**WHAT TO PRODUCE:**
Gather every line below where "that" appears.
BEGIN
(* ===== verification/TaskIOSpec.v ===== *)
(** * TaskIOSpec: what the retrying socket calls guarantee

    Two kinds of specification: for every environment, a call ends (or waits for
    ever) and what it read is a prefix of the stream, what it wrote a prefix of
    the buffer; in an environment that keeps delivering, a call transfers exactly
    the number of bytes asked for, however the stream is cut into segments. *)
From S2P Require Import Prelude Bytes TaskIO.

(** ** Streams *)

(** How often a reader (a writer) has to wait. *)
Fixpoint rx_waits (q : list rx_event) : nat :=
  match q with
  | RxAgain :: q => S (rx_waits q)
  | RxData _ _ :: q | RxErr _ :: q => rx_waits q
  | RxEof :: _ | [] => 0
  end.
Fixpoint tx_waits (q : list tx_event) : nat :=
  match q with
  | TxAgain :: q => S (tx_waits q)
  | _ :: q => tx_waits q
  | [] => 0
  end.

Definition rx_clean (q : list rx_event) : Prop :=
  Forall (λ e, match e with RxErr _ => False | _ => True end) q.
Definition tx_clean (q : list tx_event) : Prop :=
  Forall (λ e, match e with TxErr _ => False | _ => True end) q.

(** ** States that differ in one descriptor *)

Definition io_upd (fd : Z) (c : chan) (w : list Z) (e : Z) (i : world) : world :=
  set_errno e (set_wakes w (put_chan fd c i)).

Lemma io_upd_upd fd c w e c' w' e' i : io_upd fd c' w' e' (io_upd fd c w e i) = io_upd fd c' w' e' i.
Proof. destruct i. unfold io_upd, put_chan, set_errno, set_wakes, set_chans. cbn. by rewrite insert_insert_eq. Qed.

Lemma io_upd_id fd c i : chans i !! fd = Some c → io_upd fd c (wakes i) (errno i) i = i.
Proof.
  intros Hc. destruct i. unfold io_upd, put_chan, set_errno, set_wakes, set_chans. cbn in *.
  by rewrite insert_id.
Qed.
END
**RESULT:**
    the buffer; in an environment that keeps delivering, a call transfers exactly
(** ** States that differ in one descriptor *)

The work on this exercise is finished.